Hanoi temporarily closes online poll on loudspeakers

The online poll on loudspeakers that Hanoi’s Department of Information and Communication started on January 25 has been temporarily closed since Tuesday afternoon.

Tied to poles or streetlights at a height, loudspeakers, or loa phuong in Vietnamese, are used to provide local people with news, songs and information at dawn and dusk. The concept is said to have originated in the 1970s during the American War when they would be used to raise an alarm before the bombing raids. — VNA/VNS Photo

The poll, on the continued use of loudspeakers, a public address system that was widely used when the country was at war, is supposed to close on March 10.

Phan Lan Tu, head of the department, said the move was made after a sudden, sharp increase in responses was observed on Monday. Most of these responses – all of them said loudspeakers were necessary – were found to have originated from four IP addresses.

“From Monday morning to 11.25am, the responses increased from 3,000 to 178,000, and 48 per cent of the total responses said it was necessary to continue using loudspeakers. Before Monday, about 80 per cent of the responses said loudspeakers were unnecessary,” Tu said.

Tu dismissed the possibility that the system had been hacked and said it was because of an error in the system.

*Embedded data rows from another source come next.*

Definition second_keyword (sql : str) : str :=
  let tokens :=
    (fun token => to_ascii_uppercase (trim_matches
       (fun ch => negb (is_ascii_alphanumeric ch) && negb (ch =? 95)%N) token))
    <$> tail (split_whitespace sql) in
  match tokens with
  | [] => []
  | first :: tokens =>
      if str_eqb first (lit "OR") && bool_decide (head tokens = Some (lit "REPLACE"))
      then default [] (head (tail tokens))
      else first
  end.

Definition unquote_identifier (identifier : str) : str :=
  replace (lit "``") (lit "`")
    (trim_matches is_quote (trim_end_matches is_semicolon (trim identifier))).

(** ** Plans *)

Definition execute (command : string) (row_count : RowCountPolicy) : StatementPlan :=
  Execute (lit command) row_count.
Definition unsupported_policy (message : str) : StatementPlan :=
  Reject (lit "0A000") (lit "unsupported by gateway policy: " ++ message).
Definition unsupported_no_equivalent (message : str) : StatementPlan :=
  Reject (lit "0A000")
    (lit "unsupported because no Exasol equivalent is available: " ++ message).
Definition syntax_error (message : string) : StatementPlan :=
  Reject (lit "42601") (lit message).

(** ** DDL *)

Definition classify_create (sql : str) : StatementPlan :=
  let w := second_keyword sql in
  if one_of w ["TABLE"]%string then execute "CREATE TABLE" Omit
  else if one_of w ["VIEW"]%string then execute "CREATE VIEW" Omit
  else if one_of w ["SCHEMA"]%string then execute "CREATE SCHEMA" Omit
  else if one_of w ["ROLE"; "USER"]%string then unsupported_policy
    (lit "role and user creation require explicit PostgreSQL-to-Exasol privilege mapping before they can be exposed")
  else if one_of w ["FUNCTION"; "PROCEDURE"; "SCRIPT"]%string then unsupported_policy
    (lit "routine creation requires explicit PostgreSQL-to-Exasol routine mapping before it can be exposed")
  else if one_of w ["INDEX"; "EXTENSION"; "PUBLICATION"; "SUBSCRIPTION"; "POLICY"; "RULE"; "EVENT";
     "TRIGGER"; "TABLESPACE"; "SERVER"; "FOREIGN"; "ACCESS"; "TEXT"; "OPERATOR";
     "LANGUAGE"; "CAST"; "COLLATION"; "CONVERSION"; "DOMAIN"; "TYPE"; "STATISTICS";
     "TRANSFORM"]%string then unsupported_no_equivalent
    (lit "PostgreSQL CREATE " ++ w ++ lit " has no supported Exasol equivalent in this gateway")
  else Reject (lit "0A000") (lit "unsupported PostgreSQL CREATE target: " ++ w).
(* ===== verification/PolicyTheorems.v ===== *)
(** * Theorems about statement classification

    The words and commands of statements, the plans and errors [classify_statement]
    gives for each, with what a plan says of its text; the search_path scanner against a reference reading of quotes, and the round trip of cursor
    directions. *)

From S2P Require Import Prelude RustStr RustInt Regex Plan Policy.
#[local] Open Scope nat_scope.

(** ** Well-formed plans *)

Definition dml_command (c : str) : bool :=
  one_of c ["INSERT"; "UPDATE"; "DELETE"; "MERGE"]%string.
Definition known_command (c : str) : bool :=
  dml_command c
  || one_of c ["SELECT"; "TRUNCATE TABLE"; "CREATE TABLE"; "CREATE VIEW"; "CREATE SCHEMA";
       "ALTER TABLE"; "ALTER VIEW"; "ALTER SCHEMA"; "DROP TABLE"; "DROP VIEW"; "DROP SCHEMA";
       "COMMENT"; "GRANT"; "REVOKE"]%string.

(** The first words name a FETCH or MOVE, and its direction is FORWARD or BACKWARD by
    [i64::MIN], the count that has no negation. *)
Definition min_count_tokens (tokens : list str) : Prop :=
  exists verb value, tokens = [verb; value] /\ parse_i64 value = Some i64_min
    /\ (is_word "FORWARD" verb = true \/ is_word "BACKWARD" verb = true).
Definition min_count_text (cleaned : str) : Prop :=
  one_of (first_keyword cleaned) ["FETCH"; "MOVE"]%string = true
  /\ min_count_tokens (split_position (split_whitespace cleaned)).1.

(** A direction the client can have asked for: its numbers are [i64], and FORWARD
    and BACKWARD carry no negative count but where [min] allows it, in a build in
    which the negation of [i64::MIN] wraps. *)
Definition count_ok `{BuildProfile} (min : Prop) (k : Z) : Prop :=
  (0 <= k <= i64_max)%Z \/ (k = i64_min /\ overflow_checks = false /\ min).
Definition parsed_direction `{BuildProfile} (min : Prop) (d : CursorDirection) : Prop :=
  match d with
  | Absolute k | Relative k | Count k => is_i64 k
  | Forward (Some k) | Backward (Some k) => count_ok min k
  | _ => True
  end.

Definition wf_plan `{BuildProfile} (min : Prop) (p : StatementPlan) : Prop :=
  match p with
  | Execute command row_count =>
      known_command command = true
      /\ (row_count = Include <-> dml_command command = true)
  | ClientTransactionEnd command => one_of command ["COMMIT"; "ROLLBACK"]%string = true
  | SetSearchPath schema => schema <> []
  | ClientSelect columns rows => Forall (fun row => length row = length columns) rows
  | BackendPid column => column <> []
  | Cursor (PlanFetch p) | Cursor (PlanMove p) => parsed_direction min (position_direction p)
  | Reject sqlstate _ => one_of sqlstate ["0A000"; "42601"]%string = true
  | _ => True
  end.

(** The outcome of a classification: a plan with [P], or, in a build with overflow
    checks and where [bad], a panic. *)
Definition yields `{BuildProfile} {A} (bad : Prop) (P : A -> Prop) (o : outcome PgError A)
    : Prop :=
  match o with
  | Ok a => P a
  | Panic => overflow_checks = true /\ bad
  | _ => False
  end.

Section wf.
Context `{BuildProfile} `{RegexEngine}.

Lemma yields_bind {A B} bad (P : A -> Prop) (Q : B -> Prop) o (f : A -> outcome PgError B) :
  yields bad P o -> (forall a, P a -> yields bad Q (f a)) -> yields bad Q (o ≫= f).
Proof. destruct o; cbn; auto. Qed.

Lemma yields_weaken {A} (bad bad' : Prop) (P Q : A -> Prop) (o : outcome PgError A) :
  (bad -> bad') -> (forall a, o = Ok a -> P a -> Q a) -> yields bad P o -> yields bad' Q o.
Proof. intros Hb HP. destruct o; cbn; naive_solver. Qed.

Lemma parsed_direction_weaken (min min' : Prop) d :
  (min -> min') -> parsed_direction min d -> parsed_direction min' d.
Proof. intros Hm. destruct d as [| | | | | |[k|]|[k|]| |]; cbn; unfold count_ok; naive_solver. Qed.

Lemma neg_yields k :
  is_i64 k -> (k < 0)%Z -> yields (k = i64_min) (count_ok (k = i64_min)) (neg_i64 k).
Proof.
  intros Hk Hn. unfold count_ok. destruct (decide (k = i64_min)) as [->|Hne].
  - unfold yields, neg_i64, arith. change (2 ^ (64 - 1))%Z with 9223372036854775808%Z. cbn.
    destruct overflow_checks eqn:Eo; [done|]. by right.
  - rewrite neg_i64_ok by (unfold_bounds; lia). cbn. unfold_bounds. lia.
Qed.

Lemma parse_i64_range s k : parse_i64 s = Some k -> is_i64 k.
Proof. apply parse_int_range. Qed.

Lemma signed_count_yields (min : Prop) same other value :
  (parse_i64 value = Some i64_min -> min) ->
  (forall k, count_ok min k -> parsed_direction min (same (Some k))) ->
  (forall k, count_ok min k -> parsed_direction min (other (Some k))) ->
  yields min (fun d => forall x, d = Some x -> parsed_direction min x)
    (signed_count same other value).
Proof.
  intros Hmin Hs Ho. unfold signed_count.
  destruct (parse_i64 value) as [k|] eqn:E; [|done].
  pose proof (parse_i64_range _ _ E) as Hk. destruct (k <? 0)%Z eqn:Ek; breflect.
  - assert (Hm : k = i64_min -> min) by (intros ->; by apply Hmin).
    eapply yields_bind.
    + eapply yields_weaken; [exact Hm| |by apply neg_yields].
      intros a _ Ha. eapply (parsed_direction_weaken _ min (Forward (Some a)) Hm), Ha.
    + intros a Ha x [= <-]. apply Ho, Ha.
  - intros x [= <-]. apply Hs. left. unfold_bounds. lia.
Qed.

Lemma parse_count_direction min (f : Z -> CursorDirection) value :
  (forall k, is_i64 k -> parsed_direction min (f k)) ->
  forall x, f <$> parse_i64 value = Some x -> parsed_direction min x.
Proof.
  intros Hf x Hx. apply fmap_Some in Hx as (k & Hk & ->).
  eauto using parse_i64_range.
Qed.

Lemma parse_cursor_direction_yields tokens :
  yields (min_count_tokens tokens)
    (fun d => forall x, d = Some x -> parsed_direction (min_count_tokens tokens) x)
    (parse_cursor_direction tokens).
Proof.
  unfold parse_cursor_direction.
  destruct tokens as [|one [|value [|]]]; [by intros ? [= <-]| | |done].
  - cbn [yields]. split_ifs; try (apply parse_count_direction; intros k Hk; exact Hk);
      intros ? [= <-]; cbn; unfold count_ok; unfold_bounds; auto; lia.
  - split_ifs; try done;
      try (cbn [yields]; apply parse_count_direction; intros k Hk; exact Hk);
      try (by intros ? [= <-]);
      apply signed_count_yields; try (intros k Hk; exact Hk);
      intros Hv; exists one, value; auto.
Qed.

Lemma classify_position_yields command sql :
  (command = lit "FETCH" \/ command = lit "MOVE") ->
  let min := min_count_tokens (split_position (split_whitespace sql)).1 in
  yields min (wf_plan min) (classify_cursor_position command sql).
Proof.
  intros Hc. cbv zeta. unfold classify_cursor_position, parse_cursor_position.
  generalize (split_whitespace sql) as ts. intros ts.
  destruct (split_position ts) as [tokens name] eqn:Es. cbn [fst].
  apply (yields_bind _ (fun p => forall x, p = Some x ->
           parsed_direction (min_count_tokens tokens) (position_direction x))).
  - destruct ts as [|t ts]; [done|]. case_match; [done|].
    eapply yields_bind; [apply parse_cursor_direction_yields|].
    intros [d|] Hd; [|done]. intros x [= <-]. cbn. auto.
  - intros [p|] Hp; [|done]. specialize (Hp p eq_refl).
    destruct Hc as [-> | ->]; exact Hp.
Qed.

Lemma unsupported_policy_wf min m : wf_plan min (unsupported_policy m).
Proof. done. Qed.
Lemma unsupported_no_equivalent_wf min m : wf_plan min (unsupported_no_equivalent m).
Proof. done. Qed.
Lemma reject_wf min m : wf_plan min (Reject (lit "0A000") m).
Proof. done. Qed.
Lemma syntax_error_wf min m : wf_plan min (syntax_error m).
Proof. done. Qed.
Lemma execute_omit_wf min c :
  known_command (lit c) = true -> dml_command (lit c) = false -> wf_plan min (execute c Omit).
Proof. intros Hk Hd. split; [done|]. by rewrite Hd. Qed.
End wf.

#[export] Hint Resolve unsupported_policy_wf unsupported_no_equivalent_wf reject_wf
  syntax_error_wf : policy.
#[export] Hint Extern 1 (wf_plan _ (execute _ Omit)) => (by apply execute_omit_wf) : policy.

Section classify.
Context `{BuildProfile} `{RegexEngine}.

Lemma classify_ddl_wf min sql :
  wf_plan min (classify_create sql) /\ wf_plan min (classify_alter sql)
  /\ wf_plan min (classify_drop sql).
Proof.
  unfold classify_create, classify_alter, classify_drop.
  split_and!; split_ifs; auto with policy.
Qed.

Lemma classify_declare_wf min sql : wf_plan min (classify_declare_cursor sql).
Proof.
  unfold classify_declare_cursor. destruct (captures_of _ _); [|auto with policy].
  cbv zeta. split_ifs; auto with policy; done.
Qed.

Lemma classify_close_wf min sql : wf_plan min (classify_close_cursor sql).
Proof.
  unfold classify_close_cursor. repeat case_match; auto with policy; done.
Qed.

Lemma parse_search_path_nonempty fuel rhs s :
  parse_search_path_go fuel rhs = Some (Single s) -> s <> [].
Proof.
  revert rhs; induction fuel as [|fuel IH]; intros rhs; [done|].
  cbn [parse_search_path_go]. destruct (trim rhs) as [|c t] eqn:E; [done|].
  destruct (top_level_comma_index (c :: t)); [apply IH|].
  unfold parse_search_path_entry.
  destruct (eq_ignore_ascii_case _ _); [done|].
  destruct (strip_enclosing _ 34 34) as [inner|].
  { destruct (replace _ _ inner); [done|]. by intros [= <-]. }
  destruct (strip_enclosing _ 39 39) as [[|]|]; [done|..]; by intros [= <-].
Qed.

Lemma local_show_wf min sql p : local_show sql = Some p -> wf_plan min p.
Proof.
  unfold local_show. intros Hp.
  apply bind_Some in Hp as (cap & _ & Hp). apply bind_Some in Hp as (g & _ & Hp).
  case_match; [by injection Hp as <-|].
  by apply bind_Some in Hp as (v & _ & [= <-]).
Qed.

Lemma local_select_wf min sql p : local_select sql = Some p -> wf_plan min p.
Proof.
  unfold local_select. cbv zeta. intros Hp.
  repeat match type of Hp with (if ?b then _ else _) = _ => destruct b eqn:? end;
    try discriminate; injection Hp as <-; try (by repeat constructor).
  - unfold catalog_pg_settings, catalog_response_many. case_match; [by repeat constructor|].
    cbn [wf_plan]. apply list.Forall_fmap, list.Forall_true. intros row. cbn.
    by rewrite !length_fmap.
  - cbn [wf_plan]. repeat case_match; done.
Qed.

Lemma classify_keyword_yields cleaned :
  yields (min_count_text cleaned) (wf_plan (min_count_text cleaned)) (classify_keyword cleaned).
Proof.
  unfold classify_keyword. cbv zeta.
  destruct (classify_ddl_wf (min_count_text cleaned) cleaned) as (Hc & Ha & Hd).
  assert (Hpos : forall command, command = lit "FETCH" \/ command = lit "MOVE" ->
    one_of (first_keyword cleaned) ["FETCH"; "MOVE"]%string = true ->
    yields (min_count_text cleaned) (wf_plan (min_count_text cleaned))
      (classify_cursor_position command cleaned)).
  { intros command Hcmd Hk. eapply yields_weaken; [| |by apply classify_position_yields].
    - by split.
    - intros [| | | | | | | | |[]| |] _ Hp; try exact Hp;
        (eapply parsed_direction_weaken; [|exact Hp]); by split. }
  assert (Hmore : forall w, one_of w ["FETCH"]%string = true \/ one_of w ["MOVE"]%string = true ->
            one_of w ["FETCH"; "MOVE"]%string = true).
  { intros w. unfold one_of. cbn [existsb]. rewrite !orb_false_r, orb_true_iff. done. }
  split_ifs; try (apply Hpos; [by auto|by auto]); unfold ok; cbn [yields];
    auto using classify_declare_wf, classify_close_wf with policy; try done.
  all: by split.
Qed.
(* ===== verification/TranslatorTheorems.v ===== *)
(** * Theorems about translation

    When a statement passes through unchanged, what the passthrough test rules out,
    where an error can come from, and two inputs the rewriting damages. *)

From S2P Require Import Prelude RustStr Regex RegexLemmas TextScan MetadataQueries.
From S2P Require Import Translator.
#[local] Open Scope nat_scope.

(** A pattern whose matches all contain the word [w], up to case. *)
Definition needs_word (w pat : str) : bool :=
  match parse_regex pat with
  | Some rx => must (fun l => bool_decide (folded <$> w `prefix_of` l)) (rx_re rx)
  | None => false
  end.

Definition lacks (w s : str) : Prop :=
  contains (to_ascii_lowercase w) (to_ascii_lowercase s) = false.

Lemma to_ascii_lowercase_drop k s : to_ascii_lowercase (drop k s) = drop k (to_ascii_lowercase s).
Proof. apply fmap_drop. Qed.

Lemma lacks_starts w s k :
  lacks w s -> starts_with (to_ascii_lowercase w) (to_ascii_lowercase (drop k s)) = false.
Proof.
  unfold lacks, contains. destruct (find _ _) eqn:E; [done|]. intros _.
  rewrite to_ascii_lowercase_drop. destruct (decide (k <= length (to_ascii_lowercase s))) as [Hk|Hk].
  - by apply (proj1 (find_none _ _) E).
  - pose proof (proj1 (find_none _ _) E (length (to_ascii_lowercase s)) ltac:(lia)) as Hl.
    by rewrite drop_ge in Hl |- * by lia.
Qed.

Section absent.
Context `{RegexEngine}.

Lemma word_absent w pat s i :
  is_ascii w -> is_ascii s -> needs_word w pat = true -> lacks w s ->
  re_captures_at pat s i = None.
Proof.
  intros Hw Hs Hn Hl. unfold needs_word in Hn.
  destruct (parse_regex pat) as [rx|] eqn:E; [|done].
  apply (must_no_match pat rx _ s i E Hn). intros l k Hp%bool_decide_eq_true.
  destruct (run_at re_unicode l (drop k s)) eqn:Er; [|done].
  apply (run_at_prefix _ _ _ _ Hp) in Er.
  pose proof (run_at_folded _ _ _ Hw (is_ascii_drop k s Hs) Er) as Hst.
  by rewrite lacks_starts in Hst.
Qed.

Lemma replace_absent w pat f s :
  is_ascii w -> is_ascii s -> needs_word w pat = true -> lacks w s ->
  replace_all_with pat f s = s.
Proof. intros. apply no_match_replace. intros. by apply (word_absent w). Qed.

Lemma lit_ascii w : forallb (fun c => (c <? 128)%N) (lit w) = true -> is_ascii (lit w).
Proof.
  intros Hw. apply Forall_forall. intros c Hc. rewrite forallb_forall in Hw.
  by apply N.ltb_lt, Hw.
Qed.
End absent.

Section theorems.
Context `{RegexEngine} `{Transpiler}.

(** Statements without PostgreSQL constructs reach Exasol verbatim.  An ASCII
    statement that the passthrough test accepts and that contains neither an [AS]
    nor an [OFFSET] (in any case, as text) is translated to itself, whatever the
    regular expression engine's Unicode tables and the transpiler are. *)
Theorem passthrough_verbatim sql :
  is_ascii sql -> is_exasol_passthrough_sql sql = true ->
  lacks (lit "AS") sql -> lacks (lit "OFFSET") sql ->
  translate_postgres_to_exasol sql = Ok sql.
Proof.
  intros Ha Hp Has Hoff.
  assert (Hex : lacks (lit "exasol") sql).
  { unfold lacks, contains in *.
    destruct (find (to_ascii_lowercase (lit "exasol")) _) as [i|] eqn:E; [|done].
    apply find_spec in E as (Hat & Hi & _).
    destruct (find (to_ascii_lowercase (lit "AS")) _) eqn:E2; [done|].
    assert (Hle : i + 2 <= length (to_ascii_lowercase sql)).
    { apply starts_with_length in Hat; [|done]. cbn in Hat. lia. }
    pose proof (proj1 (find_none _ _) E2 _ Hle) as Hno. rewrite <- drop_drop in Hno.
    apply starts_with_spec in Hat as [r Hr]. by rewrite Hr in Hno. }
  assert (Hstrip : strip_exasol_catalog_prefix sql = sql).
  { apply (replace_absent (lit "exasol")); [by apply lit_ascii|done|vm_compute; reflexivity|done]. }
  assert (Hquote : quote_reserved_aliases sql = sql).
  { apply (replace_absent (lit "AS")); [by apply lit_ascii|done|vm_compute; reflexivity|done]. }
  assert (Hoffset : strip_redundant_offset sql = sql).
  { apply (replace_absent (lit "OFFSET")); [by apply lit_ascii|done|vm_compute; reflexivity|done]. }
  unfold translate_postgres_to_exasol. rewrite Hstrip, Hp. cbn [mbind outcome_bind].
  by rewrite Hquote, Hoffset.
Qed.

(** The text in which the passthrough test looks for PostgreSQL constructs. *)
Definition detection_text (sql : str) : str :=
  lit " " ++ normalize_for_match (strip_sql_comments_for_detection sql) ++ lit " ".

(** No statement on the PostgreSQL catalog passes through.  When the
    passthrough test accepts a statement, none of the catalog relations occurs in it
    as a word outside comments, and neither does a [pg_catalog.] or
    [information_schema.] prefix or a cast. *)
Theorem passthrough_not_catalog sql :
  is_exasol_passthrough_sql sql = true ->
  (forall rel i, In rel CATALOG_RELATIONS -> ~ word_at (detection_text sql) rel i)
  /\ contains (lit "pg_catalog.") (detection_text sql) = false
  /\ contains (lit "information_schema.") (detection_text sql) = false
  /\ contains (lit "::") (detection_text sql) = false.
Proof.
  unfold is_exasol_passthrough_sql. cbv zeta. fold (detection_text sql).
  destruct (starts_with (lit "with ") _); [done|].
  destruct (existsb _ postgres_specific_tokens) eqn:Et; [done|].
  destruct (contains (lit "pg_catalog.") _ || _ || _) eqn:Ec; [done|]. intros _.
  apply orb_false_iff in Ec as [Ec Er]. apply orb_false_iff in Ec as [Ep Ei].
  split_and!; try done.
  - intros rel i Hrel Hw. apply not_true_iff_false in Er. apply Er.
    apply existsb_exists. exists rel. split; [done|].
    assert (Hall : forallb (fun r => match r with [] => false | _ => forallb is_ident_char r end)
                     CATALOG_RELATIONS = true) by (vm_compute; reflexivity).
    rewrite forallb_forall in Hall. specialize (Hall rel Hrel).
    apply contains_word_iff; [by destruct rel| |eauto].
    destruct rel; [done|]. apply Forall_forall. by apply forallb_forall.
  - apply not_true_iff_false. intros Hc. apply not_true_iff_false in Et. apply Et.
    apply existsb_exists. exists (lit "::"). split; [by left|done].
Qed.

(** Only the transpiler can fail a translation.  [translate_postgres_to_exasol]
    returns a text, or the transpiler's own error; a passthrough statement and a
    recognised metadata query never fail. *)
Theorem translate_error_source sql :
  (forall e, translate_postgres_to_exasol sql = Err e ->
     exists text m, transpile_by_name text "postgres" "exasol" = Err m
                    /\ translation_message e = m)
  /\ (is_passthrough_query sql = true
      \/ rewrite_known_metadata_query
           (normalize_ansi_quoted_postgres_identifiers (strip_exasol_catalog_prefix sql))
         <> normalize_ansi_quoted_postgres_identifiers (strip_exasol_catalog_prefix sql) ->
      exists out, translate_postgres_to_exasol sql = Ok out).
Proof.
  unfold translate_postgres_to_exasol, is_passthrough_query.
  set (s := strip_exasol_catalog_prefix sql). cbv zeta. split.
  - intros e. destruct (is_exasol_passthrough_sql s); [done|].
    destruct (negb _); [done|].
    destruct (transpile_by_name _ _ _) as [l|m| |] eqn:E; try done.
    cbn [map_err mbind outcome_bind]. intros [= <-]. eauto.
  - intros [-> | Hne]; [by eexists|]. destruct (is_exasol_passthrough_sql s); [by eexists|].
    destruct (str_eqb_spec (rewrite_known_metadata_query
      (normalize_ansi_quoted_postgres_identifiers s))
      (normalize_ansi_quoted_postgres_identifiers s)); [done|].
    cbn [negb mbind outcome_bind]. by eexists.
Qed.
End theorems.

(** ** Witnesses, and inputs that are damaged *)

#[local] Existing Instance reference_engine.
#[local] Instance no_transpiler : Transpiler := fun _ _ _ => Err (lit "unsupported").

Lemma passthrough_verbatim_witness :
  translate_postgres_to_exasol (lit "INSERT INTO t VALUES (1, 'a -- b')")
  = Ok (lit "INSERT INTO t VALUES (1, 'a -- b')").
Proof.
  apply passthrough_verbatim.
  - by apply lit_ascii.
  - vm_compute. reflexivity.
  - reflexivity.
  - reflexivity.
Defined.

Lemma passthrough_not_catalog_witness :
  contains (lit "::") (detection_text (lit "select 1 /* from pg_class */")) = false.
Proof.
  apply (passthrough_not_catalog (lit "select 1 /* from pg_class */")). vm_compute. reflexivity.
Defined.

Lemma translate_error_source_witness :
  exists text m, transpile_by_name text "postgres" "exasol" = Err m /\ lit "unsupported" = m.
Proof.
  destruct (translate_error_source (lit "select 1::int")) as [He _].
  exact (He {| translation_message := lit "unsupported" |} ltac:(vm_compute; reflexivity)).
Defined.

(** The final rewriting steps do not look at quotes: a string literal that holds
    [as <reserved word>] or [offset 0] is changed, and the client's data with it. *)
Theorem literals_are_rewritten :
  translate_postgres_to_exasol (lit "INSERT INTO t VALUES ('known as time')")
    = Ok (lit "INSERT INTO t VALUES ('known AS `time`')")
  /\ translate_postgres_to_exasol (lit "INSERT INTO t VALUES ('at offset 0')")
    = Ok (lit "INSERT INTO t VALUES ('at')").
Proof. split; vm_compute; reflexivity. Qed.

(** ILIKE on a qualified column loses its qualifier to the function call:
    the pattern does not include the dot. *)
Theorem ilike_qualified_column :
  rewrite_ilike (lit "n.nspname ILIKE 'a%'") = lit "n.UPPER(nspname) LIKE UPPER('a%')".
Proof. vm_compute. reflexivity. Qed.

The temporary closure was needed to maintain the objectiveness of the poll results, Tu told vietnamnet.vn online newspaper.

She said the online poll would be up and running by Wednesday afternoon at https://hanoi.gov.vn/tham-do-y-kien. However, it was not accessible by this time.

People can also email their response to pbcxbtt_sotttt@hanoi.gov.vn. The information department will report its results to Hanoi People’s Committee.

Tied to poles or streetlights at a height, loudspeakers, or loa phuong in Vietnamese, are used to provide local people with news, songs and information at dawn and dusk. The concept is said to have originated in the 1970s during the American War when they would be used to raise an alarm before the bombing raids.

Earlier this year, Hanoi People’s Committee Chairman Nguyen Duc Chung asked concerned agencies to assess the necessity of using loudspeakers in all the communes and wards. The city has 584 commune-level administrative units, including 386 communes, 177 wards and 21 towns. Loudspeakers cost each unit a few hundred million Vietnamese dong annually.